I was on travel a lot in March/April, so my training was on treadmills and stationary bikes. I limited my HR to 140, although I typically run on hilly courses, so I wasn’t sure about the comparison of my pace using MAF.
Yesterday, I ran a hilly course that is 4.3 miles, limiting to 140 bpm (avg was 139 bpm). At the end of the run, my average pace was 12:51 min/mile. Today, I repeated the same course, again limiting to 140 bpm and averaged 12:55 min/mile. I have 40 comparison points for that exact same course within the past 9 months. I know from my data that by running an avg pace of 9:45 (~3:00/mile faster), my avg HR is 153 bpm. 153 bpm also correlates to ~87% of LT using previous data. This definitely includes periods of HR up to ~175 on hills. Clearly, I am not staying completely aerobic during the faster run with a 153 bpm HR.
I ran a hilly half marathon in February with an average heart rate of 165 bpm (max of 190 bpm during that run) and a pace of 8:55 min/mile. It was my 5th time on that particular course.
So what?

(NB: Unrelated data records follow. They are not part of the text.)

(* ===== verification/Crc32c.v ===== *)
(** * Crc32c: the checksum of every page, in C and in the engine

    [crc32c] of [benchmarks/lease_probe.c] is the probe's independent
    implementation; [src/core/checksum.asm] has the engine's, with a portable
    bit loop and a path on the SSE4.2 [crc32] instruction.  The instruction on
    a source of [8 * w] bits is modelled as that many steps of the reflected
    division on [crc xor src], which is its documented result. *)

From S2P Require Import Prelude.

Definition POLY : Z := 0x82F63B78.

(** ** [benchmarks/lease_probe.c] *)

(** [crc = (crc & 1) ? (crc >> 1) ^ POLY : crc >> 1]. *)
Definition crc_bit (crc : Z) : Z :=
  if (crc .& 1) =? 0 then crc .>> 1 else (crc .>> 1) .^ POLY.

Definition crc_byte (crc b : Z) : Z := for_loop 8 (fun _ crc => crc_bit crc) (crc .^ b).

Definition crc32c (data : list Z) : Z :=
  fold_left crc_byte data 0xFFFFFFFF .^ 0xFFFFFFFF.

(** ** [src/core/checksum.asm] *)

(** [shr eax, 1; jnc; xor eax, POLY]. *)
Definition asm_bit (eax : Z) : Z :=
  let carry := Z.testbit eax 0 in
  let eax := eax .>> 1 in
  if carry then eax .^ POLY else eax.

(** [.byte_loop], for a length above zero. *)
Definition asm_byte_loop (data : list Z) (eax : Z) : Z :=
  fold_left (fun eax b => for_loop 8 (fun _ eax => asm_bit eax) (eax .^ b)) data eax.

(** The instruction [crc32 dest, src] with a source of [w] bytes. *)
Definition crc32_insn (w : nat) (dest src : Z) : Z :=
  for_loop (8 * w) (fun _ x => asm_bit x) (dest .^ src).

Definition load_le (w : nat) (data : list Z) : Z := le_val (take w data).

(** [.hw_loop32]: four qwords per iteration. *)
Definition hw_loop32 (eax : Z) (data : list Z) : Z * list Z :=
  while_loop (length data) (fun '(_, data) => (32 <=? length data)%nat)
    (fun '(eax, data) =>
       let eax := crc32_insn 8 eax (load_le 8 data) in
       let eax := crc32_insn 8 eax (load_le 8 (drop 8 data)) in
       let eax := crc32_insn 8 eax (load_le 8 (drop 16 data)) in
       let eax := crc32_insn 8 eax (load_le 8 (drop 24 data)) in
       (eax, drop 32 data)) (eax, data).

(** [.hw_qword]. *)
Definition hw_qword (eax : Z) (data : list Z) : Z * list Z :=
  while_loop (length data) (fun '(_, data) => (8 <=? length data)%nat)
    (fun '(eax, data) => (crc32_insn 8 eax (load_le 8 data), drop 8 data)) (eax, data).

(** [.hw_tail], [.hw_word], [.hw_byte]: the low three bits of the length left. *)
Definition hw_tail (w : nat) (eax : Z) (data : list Z) (r11 : nat) : Z * list Z :=
  if Nat.testbit r11 (Nat.log2 w) then (crc32_insn w eax (load_le w data), drop w data)
  else (eax, data).

Definition asm_hardware (data : list Z) (eax : Z) : Z :=
  let '(eax, data) := hw_loop32 eax data in
  let '(eax, data) := hw_qword eax data in
  let r11 := length data in
  let '(eax, data) := hw_tail 4 eax data r11 in
  let '(eax, data) := hw_tail 2 eax data r11 in
  let '(eax, _) := hw_tail 1 eax data r11 in
  eax.

(** The routine: [hardware] is what [crc32c_force_scalar] and [cpu_has_sse42]
    decide. *)
Definition asm_crc32c (hardware : bool) (data : list Z) : Z :=
  let eax := 0xFFFFFFFF in
  if (length data =? 0)%nat then u32 (Z.lnot eax)
  else if hardware then u32 (Z.lnot (asm_hardware data eax))
  else u32 (Z.lnot (asm_byte_loop data eax)).

(** ** The bit step is linear *)

Lemma land_1_testbit x : (x .& 1 =? 0) = negb (Z.testbit x 0).
Proof.
  rewrite Z.bit0_odd. change 1 with (Z.ones 1). rewrite Z.land_ones, Zmod_odd by lia.
  by destruct (Z.odd x).
Qed.

Lemma crc_bit_asm x : crc_bit x = asm_bit x.
Proof. unfold crc_bit, asm_bit. rewrite land_1_testbit. by destruct (Z.testbit x 0). Qed.

Lemma asm_bit_lxor x y : asm_bit (x .^ y) = asm_bit x .^ asm_bit y.
Proof.
  unfold asm_bit. rewrite Z.lxor_spec, Z.shiftr_lxor.
  destruct (Z.testbit x 0), (Z.testbit y 0); simpl xorb; cbv iota;
    apply Z.bits_inj'; intros i _; rewrite !Z.lxor_spec;
    by destruct (Z.testbit (x .>> 1) i), (Z.testbit (y .>> 1) i), (Z.testbit POLY i).
Qed.

Definition steps (n : nat) (x : Z) : Z := for_loop n (fun _ x => asm_bit x) x.

Lemma steps_S n x : steps (S n) x = asm_bit (steps n x).
Proof. apply for_loop_S. Qed.

Lemma steps_add n m x : steps (n + m) x = steps m (steps n x).
Proof.
  induction m as [|m IH]; [by rewrite Nat.add_0_r|].
  by rewrite Nat.add_succ_r, !steps_S, IH.
Qed.

(** Bits that have not reached the bottom only move down. *)
Lemma steps_lxor_shift n x y : steps n (x .^ (y .<< Z.of_nat n)) = steps n x .^ y.
Proof.
  revert y. induction n as [|n IH]; intros y.
  - unfold steps. rewrite !for_loop_0. by rewrite Z.shiftl_0_r.
  - rewrite !steps_S. replace (Z.of_nat (S n)) with (1 + Z.of_nat n) by lia.
    rewrite <- Z.shiftl_shiftl by lia. rewrite IH, asm_bit_lxor. f_equal.
    unfold asm_bit. rewrite Z.shiftl_spec_low by lia. cbv iota.
    rewrite Z.shiftr_shiftl_l by lia. apply Z.shiftl_0_r.
Qed.

Lemma crc_byte_steps crc b : crc_byte crc b = steps 8 (crc .^ b).
Proof.
  unfold crc_byte, steps, for_loop. simpl. by rewrite !crc_bit_asm.
Qed.

(** One instruction on [w] bytes is [w] bytes of the bit loop. *)
Lemma crc32_insn_bytes l crc : bytes l ->
  crc32_insn (length l) crc (le_val l) = fold_left crc_byte l crc.
Proof.
  intros Hb. unfold crc32_insn. fold (steps (8 * length l) (crc .^ le_val l)).
  revert crc. induction Hb as [|b l Hbb Hb IH]; intros crc.
  - simpl. by rewrite Z.lxor_0_r.
  - cbn [length fold_left le_val]. rewrite <- IH, crc_byte_steps.
    replace (8 * S (length l))%nat with (8 + 8 * length l)%nat by lia.
    rewrite steps_add. f_equal. red in Hbb.
    replace (b + 2 ^ 8 * le_val l) with (b .^ (le_val l .<< Z.of_nat 8)).
    + rewrite <- Z.lxor_assoc. apply steps_lxor_shift.
    + change (Z.of_nat 8) with 8.
      rewrite Z.mul_comm, <- Z.shiftl_mul_pow2 by lia. symmetry. apply Z.add_nocarry_lxor.
      apply Z.bits_inj'. intros i Hi. rewrite Z.land_spec, Z.bits_0, Z.shiftl_spec by lia.
      destruct (Z.lt_ge_cases i 8); [rewrite (Z.testbit_neg_r _ (i - 8)) by lia; apply andb_false_r|].
      by rewrite (testbit_above b 8) by lia.
Qed.

Lemma insn_load w crc data : bytes data -> (w <= length data)%nat ->
  crc32_insn w crc (load_le w data) = fold_left crc_byte (take w data) crc.
Proof.
  intros Hb Hw. rewrite <- crc32_insn_bytes by auto with word.
  unfold load_le. by rewrite length_take_le by done.
Qed.

(** ** The hardware path *)

Lemma fold_crc_split n data crc :
  fold_left crc_byte data crc = fold_left crc_byte (drop n data) (fold_left crc_byte (take n data) crc).
Proof. rewrite <- fold_left_app. by rewrite take_drop. Qed.

Lemma hw_qword_ok fuel data crc : bytes data -> (length data <= fuel)%nat ->
  let '(crc', rest) := while_loop fuel (fun '(_, data) => (8 <=? length data)%nat)
    (fun '(eax, data) => (crc32_insn 8 eax (load_le 8 data), drop 8 data)) (crc, data) in
  bytes rest /\ (length rest < 8)%nat /\
  fold_left crc_byte rest crc' = fold_left crc_byte data crc.
Proof.
  revert data crc. induction fuel as [|fuel IH]; intros data crc Hb Hf; cbn [while_loop].
  { destruct data; [|simpl in Hf; lia]. split_and!; [done|simpl; lia|done]. }
  case_if; [|done]. rewrite insn_load by done.
  specialize (IH (drop 8 data) (fold_left crc_byte (take 8 data) crc) (bytes_drop _ _ Hb)).
  destruct (while_loop _ _ _ _) as [crc' rest].
  rewrite (fold_crc_split 8 data crc). apply IH. rewrite length_drop. lia.
Qed.

Lemma hw_loop32_ok fuel data crc : bytes data ->
  let '(crc', rest) := while_loop fuel (fun '(_, data) => (32 <=? length data)%nat)
    (fun '(eax, data) =>
       let eax := crc32_insn 8 eax (load_le 8 data) in
       let eax := crc32_insn 8 eax (load_le 8 (drop 8 data)) in
       let eax := crc32_insn 8 eax (load_le 8 (drop 16 data)) in
       let eax := crc32_insn 8 eax (load_le 8 (drop 24 data)) in
       (eax, drop 32 data)) (crc, data) in
  bytes rest /\ fold_left crc_byte rest crc' = fold_left crc_byte data crc.
Proof.
  revert data crc. induction fuel as [|fuel IH]; intros data crc Hb; cbn [while_loop]; [done|].
  case_if; [|done]. cbv zeta.
  rewrite !insn_load by (rewrite ?length_drop; auto with word lia).
  match goal with |- context [while_loop fuel _ _ (?x, drop 32 data)] =>
    specialize (IH (drop 32 data) x (bytes_drop _ _ Hb)); destruct (while_loop _ _ _ _) as [crc' rest]
  end. destruct IH as [? ->]. split; [done|].
  rewrite (fold_crc_split 8 data), (fold_crc_split 8 (drop 8 data)), drop_drop,
    (fold_crc_split 8 (drop 16 data)), drop_drop, (fold_crc_split 8 (drop 24 data)), drop_drop. done.
Qed.

(** One of the three tail steps, on a length whose bits above are spent. *)
Lemma hw_tail_ok k crc data : bytes data -> (length data < 2 ^ (k + 1))%nat ->
  let '(crc', rest) := hw_tail (2 ^ k) crc data (length data) in
  bytes rest /\ (length rest = length data mod 2 ^ k)%nat /\
  fold_left crc_byte rest crc' = fold_left crc_byte data crc.
Proof.
  intros Hb Hl. unfold hw_tail. rewrite Nat.log2_pow2 by lia.
  rewrite Nat.pow_add_r in Hl. simpl (2 ^ 1)%nat in Hl.
  assert (Hp : (2 ^ k <> 0)%nat) by (apply Nat.pow_nonzero; lia).
  destruct (Nat.testbit (length data) k) eqn:E.
  - assert (Hge : (2 ^ k <= length data)%nat).
    { destruct (Nat.le_gt_cases (2 ^ k) (length data)) as [|Hlt]; [done|].
      rewrite Nat.testbit_eqb, Nat.div_small in E by done. discriminate. }
    rewrite insn_load by done. split_and!; [auto with word| |by rewrite (fold_crc_split (2 ^ k) data)].
    rewrite length_drop. apply (Nat.mod_unique _ _ 1); lia.
  - assert (Hlt : (length data < 2 ^ k)%nat).
    { destruct (Nat.le_gt_cases (2 ^ k) (length data)) as [Hge|]; [|done].
      rewrite Nat.testbit_eqb in E. replace (length data / 2 ^ k)%nat with 1%nat in E; [discriminate|].
      apply (Nat.div_unique _ _ 1 (length data - 2 ^ k)); lia. }
    split_and!; [done|by rewrite Nat.mod_small|done].
Qed.

Lemma hw_tail_mod k n w eax data : (n < 8)%nat -> (k < w <= 3)%nat ->
  hw_tail (2 ^ k) eax data n = hw_tail (2 ^ k) eax data (n mod 2 ^ w).
Proof.
  intros Hn Hk. unfold hw_tail. rewrite Nat.log2_pow2 by lia.
  replace (Nat.testbit (n mod 2 ^ w) k) with (Nat.testbit n k); [done|].
  by rewrite Nat.mod_pow2_bits_low by lia.
Qed.

Lemma asm_hardware_ok data crc : bytes data ->
  asm_hardware data crc = fold_left crc_byte data crc.
Proof.
  intros Hb. unfold asm_hardware, hw_loop32, hw_qword.
  pose proof (hw_loop32_ok (length data) data crc Hb) as H1.
  destruct (while_loop _ _ _ (crc, data)) as [crc1 d1]. destruct H1 as [Hb1 <-].
  pose proof (hw_qword_ok (length d1) d1 crc1 Hb1 (Nat.le_refl _)) as H2.
  destruct (while_loop _ _ _ (crc1, d1)) as [crc2 d2]. destruct H2 as (Hb2 & Hl2 & <-).
  pose proof (hw_tail_ok 2 crc2 d2 Hb2 Hl2) as H3. change (2 ^ 2)%nat with 4%nat in H3.
  destruct (hw_tail 4 crc2 d2 _) as [crc3 d3]. destruct H3 as (Hb3 & Hl3 & <-).
  pose proof (hw_tail_ok 1 crc3 d3 Hb3 ltac:(rewrite Hl3; apply Nat.mod_upper_bound; done)) as H4.
  rewrite (hw_tail_mod 1 (length d2) 2) by (done || lia). change (2 ^ 2)%nat with 4%nat.
  rewrite <- Hl3. change (2 ^ 1)%nat with 2%nat in H4 |- *.
  destruct (hw_tail 2 crc3 d3 _) as [crc4 d4]. destruct H4 as (Hb4 & Hl4 & <-).
  pose proof (hw_tail_ok 0 crc4 d4 Hb4 ltac:(rewrite Hl4; apply Nat.mod_upper_bound; done)) as H5.
  rewrite (hw_tail_mod 0 (length d2) 1) by (done || lia).
  replace (length d2 mod 2 ^ 1)%nat with (length d4) by (rewrite Hl4, Hl3; simpl (2 ^ 1)%nat; lia).
  change (2 ^ 0)%nat with 1%nat in H5 |- *.
  destruct (hw_tail 1 crc4 d4 _) as [crc5 d5]. destruct H5 as (_ & Hl5 & <-).
  rewrite Nat.mod_1_r in Hl5. by destruct d5.
Qed.

(** ** Range *)

Lemma asm_bit_range x : 0 <= x < 2 ^ 32 -> 0 <= asm_bit x < 2 ^ 32.
Proof.
  intros Hx. unfold asm_bit. rewrite Z.shiftr_div_pow2 by lia. case_if; [|lia].
  apply lxor_nonneg_range; unfold POLY; lia.
Qed.

Lemma crc_byte_range crc b : 0 <= crc < 2 ^ 32 -> is_byte b -> 0 <= crc_byte crc b < 2 ^ 32.
Proof.
  intros Hc Hb. rewrite crc_byte_steps. unfold steps.
  apply (for_loop_ind (fun _ x => 0 <= x < 2 ^ 32)).
  - apply lxor_nonneg_range; [lia|done|]. red in Hb. lia.
  - intros i x _. apply asm_bit_range.
Qed.

Lemma crc_fold_range data crc : bytes data -> 0 <= crc < 2 ^ 32 ->
  0 <= fold_left crc_byte data crc < 2 ^ 32.
Proof.
  intros Hb. revert crc. induction Hb as [|b l Hbb Hb IH]; intros crc Hc; [done|].
  simpl. apply IH. by apply crc_byte_range.
Qed.

Lemma crc32c_range data : bytes data -> 0 <= crc32c data < 2 ^ 32.
Proof.
  intros Hb. unfold crc32c. apply lxor_nonneg_range; [lia| |lia].
  apply crc_fold_range; [done|lia].
Qed.

(** [not eax] is [xor] with all ones. *)
Lemma lnot32 x : 0 <= x < 2 ^ 32 -> u32 (Z.lnot x) = x .^ 0xFFFFFFFF.
Proof.
  intros Hx. apply Z.bits_inj'. intros i Hi. unfold u32.
  change 0xFFFFFFFF with (Z.ones 32). rewrite Z.lxor_spec.
  destruct (Z.lt_ge_cases i 32).
  - rewrite Z.mod_pow2_bits_low, Z.lnot_spec, Z.ones_spec_low by lia. by destruct (Z.testbit x i).
  - rewrite Z.mod_pow2_bits_high, Z.ones_spec_high, (testbit_above x 32) by lia. done.
Qed.

(** C40: the engine and the probe compute one checksum: for every byte string,
    the SSE4.2 path (32 bytes at a time, then qwords, then the tail), the
    portable bit loop and the probe's C routine return the same 32-bit value. *)
Theorem crc32c_paths_agree hardware data : bytes data ->
  asm_crc32c hardware data = crc32c data /\ 0 <= crc32c data < 2 ^ 32.
Proof.
  intros Hb. split; [|by apply crc32c_range]. unfold asm_crc32c, crc32c.
  pose proof (crc_fold_range data 0xFFFFFFFF Hb ltac:(lia)) as Hr.
  case_if; [destruct data; [done|simpl in *; lia]|].
  destruct hardware; [by rewrite asm_hardware_ok, lnot32|].
  replace (asm_byte_loop data 0xFFFFFFFF) with (fold_left crc_byte data 0xFFFFFFFF);
    [by rewrite lnot32|].
  unfold asm_byte_loop. clear Hr. generalize 0xFFFFFFFF. clear Hb E.
  induction data as [|b l IH]; intros crc; [done|]. simpl fold_left at 1 2.
  rewrite crc_byte_steps. apply IH.
Qed.

(** ["123456789"], the vector of the format's documentation. *)
Lemma crc32c_paths_agree_witness :
  asm_crc32c true [0x31; 0x32; 0x33; 0x34; 0x35; 0x36; 0x37; 0x38; 0x39] = 0xE3069283.
Proof.
  eapply eq_trans; [eapply (crc32c_paths_agree true)|vm_compute; reflexivity].
  repeat constructor; vm_compute; discriminate.
Defined.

MAF is slower, that’s what. I found a very insightful comment on a post in one of the Primal Endurance groups:
“If there is one thing we know about this method, it is that it is a long game. Adaptation takes time. None of these short-term studies are going to cut it. That said, it is true that LCHF + aerobic work alone isn’t the best way to develop top end speed or power for short, highly glycolytic events. It’s still, IMO, the best way for athletes of any sport to take care of their health and longevity.”
Right now, to stay below 140 bpm, I walk if there is any incline. I shuffle along on flat ground, and I run if going downhill. One observation is I don’t get the “runner’s high” after running at only 140 bpm. I also don’t get sore or really even tired. After running today (for 55 min) I ate a banana for lunch and was satisfied. I do feel there is more impact on my knees from the slow pace and shuffling motion, so I need to work on my form to fix that.
There is a disconnect between having time/speed goals for training and the MAF approach. You will get faster over time with MAF, but it will be measured in months and years, not weeks. This isn’t the approach to meet a certain speed at an event in the near term. Instead, this is a methodology to build lifetime fitness and endurance potential. Again, I haven’t decided if I will stay aligned with the MAF approach. I simply wanted to share some of what I have found with friends who may be interested.